_WHAT IS NEEDED:_
Set down the material exactly as given, please, from its first line through the line that includes "(** Text beside".

——————

(** An indicator with a target is hidden through its style, which the morph removes, and is
    only hidden again when its own action ends: after a click on "-" the "+1…" stays. *)
Lemma indicator_stays_visible :
  let page := after_post None id "decrement" (Some ("{}", tmp_div (counter_nodes "40"))) (hideLoading (counter_root "41")) in
  (fun n => attributes n !! "style") <$> childNodes (hideLoading (counter_root "41")) !! 6 = Some (Some hidden) /\
  (fun n => attributes n !! "style") <$> childNodes page !! 5 = Some (Some hidden) /\
  (fun n => attributes n !! "style") <$> childNodes page !! 6 = Some None.
Proof. by vm_compute. Qed.
(** Text beside keyed siblings is dropped, not only white space. *)
Lemma text_beside_keys_is_dropped :
  morph None (el 0 "UL" [] []) (tmp_div [Text None "Items: "; el 1 "LI" [("wire:key", "a")] []]) =
  Ok (el 0 "UL" [] [Element None "LI" {["wire:key" := "a"]} "" []]).
Proof. by vm_compute. Qed.
(** A keyed node keeps its tag when the page has another for its key. *)
Lemma keyed_node_keeps_its_tag :
  morph None (el 0 "DIV" [] [el 1 "LI" [("wire:key", "a")] []]) (tmp_div [el 2 "P" [("wire:key", "a")] []]) =
  Ok (el 0 "DIV" [] [el 1 "LI" [("wire:key", "a")] []]).
Proof. by vm_compute. Qed.
(** Two comments at one position: the script reads the attributes of a node that has none. *)
Lemma comment_stops_the_morph :
  morph None (el 0 "DIV" [] [Comment (Some 1) "x"; Text (Some 2) "old"]) (tmp_div [Comment None "x"; Text None "new"]) = Throw TypeError.
Proof. by vm_compute. Qed.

——————

_PROBLEM SOLUTION:_
(** An indicator with a target is hidden through its style, which the morph removes, and is
    only hidden again when its own action ends: after a click on "-" the "+1…" stays. *)
Lemma indicator_stays_visible :
  let page := after_post None id "decrement" (Some ("{}", tmp_div (counter_nodes "40"))) (hideLoading (counter_root "41")) in
  (fun n => attributes n !! "style") <$> childNodes (hideLoading (counter_root "41")) !! 6 = Some (Some hidden) /\
  (fun n => attributes n !! "style") <$> childNodes page !! 5 = Some (Some hidden) /\
  (fun n => attributes n !! "style") <$> childNodes page !! 6 = Some None.
Proof. by vm_compute. Qed.
(** Text beside keyed siblings is dropped, not only white space. *)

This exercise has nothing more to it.